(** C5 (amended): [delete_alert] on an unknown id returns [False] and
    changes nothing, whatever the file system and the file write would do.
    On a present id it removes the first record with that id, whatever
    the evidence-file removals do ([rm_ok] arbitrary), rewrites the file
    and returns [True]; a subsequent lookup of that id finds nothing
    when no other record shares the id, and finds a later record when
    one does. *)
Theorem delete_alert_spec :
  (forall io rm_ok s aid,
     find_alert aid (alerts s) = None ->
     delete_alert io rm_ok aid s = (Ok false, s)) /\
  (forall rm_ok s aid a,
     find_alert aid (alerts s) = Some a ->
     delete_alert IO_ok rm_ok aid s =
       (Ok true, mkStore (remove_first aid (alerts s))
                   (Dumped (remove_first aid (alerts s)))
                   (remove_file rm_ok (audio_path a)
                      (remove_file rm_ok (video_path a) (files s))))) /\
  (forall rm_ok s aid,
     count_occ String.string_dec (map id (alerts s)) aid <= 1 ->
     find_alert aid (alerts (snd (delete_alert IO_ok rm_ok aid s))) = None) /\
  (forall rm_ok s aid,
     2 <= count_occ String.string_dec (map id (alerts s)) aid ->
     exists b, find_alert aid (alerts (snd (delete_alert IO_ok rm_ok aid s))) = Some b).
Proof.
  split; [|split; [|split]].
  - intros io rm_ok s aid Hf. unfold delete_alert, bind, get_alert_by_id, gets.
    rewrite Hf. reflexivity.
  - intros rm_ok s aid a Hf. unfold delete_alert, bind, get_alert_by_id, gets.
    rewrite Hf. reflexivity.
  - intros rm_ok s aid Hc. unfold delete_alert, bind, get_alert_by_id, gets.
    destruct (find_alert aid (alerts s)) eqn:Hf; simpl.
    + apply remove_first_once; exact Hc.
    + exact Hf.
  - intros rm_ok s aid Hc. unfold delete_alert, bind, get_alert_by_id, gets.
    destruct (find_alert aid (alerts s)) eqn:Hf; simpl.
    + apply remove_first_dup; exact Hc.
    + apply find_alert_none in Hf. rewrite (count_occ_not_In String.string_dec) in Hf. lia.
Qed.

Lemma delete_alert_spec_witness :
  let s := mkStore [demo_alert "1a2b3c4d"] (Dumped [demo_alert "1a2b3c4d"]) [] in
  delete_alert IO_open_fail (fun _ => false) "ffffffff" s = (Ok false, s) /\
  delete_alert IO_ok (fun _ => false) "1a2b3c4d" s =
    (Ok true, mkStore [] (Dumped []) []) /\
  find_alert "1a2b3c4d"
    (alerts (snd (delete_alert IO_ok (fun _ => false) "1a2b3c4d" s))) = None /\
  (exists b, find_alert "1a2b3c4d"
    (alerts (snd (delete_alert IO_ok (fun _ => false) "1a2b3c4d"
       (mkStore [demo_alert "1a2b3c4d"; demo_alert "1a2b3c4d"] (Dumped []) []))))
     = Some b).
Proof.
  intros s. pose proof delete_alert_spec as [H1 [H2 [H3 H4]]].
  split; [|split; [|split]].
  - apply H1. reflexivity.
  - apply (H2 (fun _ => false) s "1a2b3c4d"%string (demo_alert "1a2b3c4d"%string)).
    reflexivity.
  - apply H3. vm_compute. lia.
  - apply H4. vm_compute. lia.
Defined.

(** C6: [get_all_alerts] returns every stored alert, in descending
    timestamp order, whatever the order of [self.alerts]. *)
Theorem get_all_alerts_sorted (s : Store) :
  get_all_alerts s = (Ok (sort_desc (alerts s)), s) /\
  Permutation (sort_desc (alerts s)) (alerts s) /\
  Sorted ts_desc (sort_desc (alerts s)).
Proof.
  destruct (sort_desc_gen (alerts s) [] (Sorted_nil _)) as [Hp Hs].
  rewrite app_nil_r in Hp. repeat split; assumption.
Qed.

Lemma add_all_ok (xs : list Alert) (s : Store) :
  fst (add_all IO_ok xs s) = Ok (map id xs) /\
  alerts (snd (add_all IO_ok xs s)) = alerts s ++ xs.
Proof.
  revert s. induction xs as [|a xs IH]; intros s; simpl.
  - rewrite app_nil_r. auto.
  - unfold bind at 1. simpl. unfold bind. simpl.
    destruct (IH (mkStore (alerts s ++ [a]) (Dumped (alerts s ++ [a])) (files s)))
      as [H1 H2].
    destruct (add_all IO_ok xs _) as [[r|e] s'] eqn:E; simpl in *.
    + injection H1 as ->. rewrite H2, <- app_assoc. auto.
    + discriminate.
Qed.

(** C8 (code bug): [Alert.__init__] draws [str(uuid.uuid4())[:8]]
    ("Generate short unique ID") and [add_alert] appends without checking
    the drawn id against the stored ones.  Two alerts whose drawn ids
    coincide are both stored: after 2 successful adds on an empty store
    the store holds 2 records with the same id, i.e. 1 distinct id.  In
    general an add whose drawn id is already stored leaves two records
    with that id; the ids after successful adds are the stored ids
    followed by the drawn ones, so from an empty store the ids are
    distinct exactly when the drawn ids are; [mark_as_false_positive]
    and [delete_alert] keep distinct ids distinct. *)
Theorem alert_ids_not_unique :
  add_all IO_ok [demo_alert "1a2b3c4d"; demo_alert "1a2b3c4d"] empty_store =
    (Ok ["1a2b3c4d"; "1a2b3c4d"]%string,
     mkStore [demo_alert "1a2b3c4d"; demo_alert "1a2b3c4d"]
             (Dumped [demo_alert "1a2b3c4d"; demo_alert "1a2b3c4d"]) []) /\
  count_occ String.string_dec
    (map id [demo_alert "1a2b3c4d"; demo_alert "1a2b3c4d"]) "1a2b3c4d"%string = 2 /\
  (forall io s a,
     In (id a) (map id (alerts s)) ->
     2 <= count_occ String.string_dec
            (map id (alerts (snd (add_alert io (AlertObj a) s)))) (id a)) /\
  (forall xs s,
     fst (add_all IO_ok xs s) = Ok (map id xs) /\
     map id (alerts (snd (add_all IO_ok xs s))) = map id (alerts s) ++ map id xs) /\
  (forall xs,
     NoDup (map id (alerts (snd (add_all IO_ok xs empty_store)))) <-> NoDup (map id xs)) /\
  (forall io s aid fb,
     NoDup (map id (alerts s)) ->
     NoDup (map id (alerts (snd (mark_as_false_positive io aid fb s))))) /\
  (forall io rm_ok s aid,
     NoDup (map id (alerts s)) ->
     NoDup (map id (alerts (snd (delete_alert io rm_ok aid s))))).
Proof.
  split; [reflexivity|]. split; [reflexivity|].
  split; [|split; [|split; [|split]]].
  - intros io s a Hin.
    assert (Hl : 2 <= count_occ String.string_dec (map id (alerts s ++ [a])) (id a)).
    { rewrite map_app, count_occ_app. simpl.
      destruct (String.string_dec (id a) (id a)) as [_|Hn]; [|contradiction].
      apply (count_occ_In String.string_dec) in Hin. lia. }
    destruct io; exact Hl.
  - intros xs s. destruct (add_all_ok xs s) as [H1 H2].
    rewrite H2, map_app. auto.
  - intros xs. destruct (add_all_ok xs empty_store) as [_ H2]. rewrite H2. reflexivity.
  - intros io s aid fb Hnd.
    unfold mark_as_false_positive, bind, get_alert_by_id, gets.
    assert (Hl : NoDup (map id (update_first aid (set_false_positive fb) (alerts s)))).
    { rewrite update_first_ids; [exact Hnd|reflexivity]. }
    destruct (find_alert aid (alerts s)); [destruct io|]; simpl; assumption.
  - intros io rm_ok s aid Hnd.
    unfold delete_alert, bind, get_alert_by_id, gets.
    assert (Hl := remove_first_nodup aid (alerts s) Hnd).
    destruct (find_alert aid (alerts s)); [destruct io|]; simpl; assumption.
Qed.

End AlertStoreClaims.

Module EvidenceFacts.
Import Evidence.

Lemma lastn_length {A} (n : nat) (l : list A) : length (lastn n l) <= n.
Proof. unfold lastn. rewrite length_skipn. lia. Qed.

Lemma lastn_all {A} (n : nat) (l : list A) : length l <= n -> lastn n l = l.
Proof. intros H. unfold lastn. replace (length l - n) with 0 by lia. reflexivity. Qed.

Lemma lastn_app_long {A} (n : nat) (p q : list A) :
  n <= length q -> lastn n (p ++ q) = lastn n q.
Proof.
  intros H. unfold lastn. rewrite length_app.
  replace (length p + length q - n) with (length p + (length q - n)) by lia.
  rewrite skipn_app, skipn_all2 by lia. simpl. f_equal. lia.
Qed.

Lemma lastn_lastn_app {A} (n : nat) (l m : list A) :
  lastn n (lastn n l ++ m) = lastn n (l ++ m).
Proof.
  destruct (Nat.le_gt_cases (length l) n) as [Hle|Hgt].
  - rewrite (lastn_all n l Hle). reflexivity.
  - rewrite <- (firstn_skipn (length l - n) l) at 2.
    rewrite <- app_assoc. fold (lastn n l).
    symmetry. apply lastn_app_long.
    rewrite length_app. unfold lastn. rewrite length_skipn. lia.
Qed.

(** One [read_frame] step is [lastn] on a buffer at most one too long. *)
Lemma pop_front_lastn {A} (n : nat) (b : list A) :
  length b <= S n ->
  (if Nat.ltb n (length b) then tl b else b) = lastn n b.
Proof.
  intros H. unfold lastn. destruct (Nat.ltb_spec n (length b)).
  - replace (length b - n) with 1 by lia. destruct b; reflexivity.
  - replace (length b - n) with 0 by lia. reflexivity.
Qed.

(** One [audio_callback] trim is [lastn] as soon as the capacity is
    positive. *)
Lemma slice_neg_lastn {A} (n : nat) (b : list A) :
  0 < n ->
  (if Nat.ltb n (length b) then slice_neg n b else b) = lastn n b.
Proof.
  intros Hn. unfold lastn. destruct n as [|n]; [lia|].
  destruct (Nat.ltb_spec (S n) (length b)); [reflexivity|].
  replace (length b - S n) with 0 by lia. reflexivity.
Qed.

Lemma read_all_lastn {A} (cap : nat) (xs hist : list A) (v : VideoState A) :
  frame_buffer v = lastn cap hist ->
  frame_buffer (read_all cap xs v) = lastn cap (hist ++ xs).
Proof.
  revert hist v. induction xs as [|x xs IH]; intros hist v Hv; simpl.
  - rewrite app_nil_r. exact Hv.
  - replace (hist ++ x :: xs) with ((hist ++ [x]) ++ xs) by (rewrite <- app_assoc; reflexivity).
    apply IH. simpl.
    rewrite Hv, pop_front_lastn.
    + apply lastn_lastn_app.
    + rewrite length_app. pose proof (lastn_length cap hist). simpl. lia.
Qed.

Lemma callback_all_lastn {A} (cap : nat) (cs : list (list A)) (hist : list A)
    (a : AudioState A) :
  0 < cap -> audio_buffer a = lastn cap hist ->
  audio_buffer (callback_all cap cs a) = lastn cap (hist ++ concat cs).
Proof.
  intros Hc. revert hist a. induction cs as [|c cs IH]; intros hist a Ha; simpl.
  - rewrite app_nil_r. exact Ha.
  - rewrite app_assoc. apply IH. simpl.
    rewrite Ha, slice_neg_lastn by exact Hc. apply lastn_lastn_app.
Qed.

__What is required__: The lines holding the word "split" are the answer. Find them in the entries and copy them.

__Answer box__:
  split; [|split; [|split]].
  split; [|split; [|split]].
  rewrite app_nil_r in Hp. repeat split; assumption.
  split; [reflexivity|]. split; [reflexivity|].
  split; [|split; [|split; [|split]]].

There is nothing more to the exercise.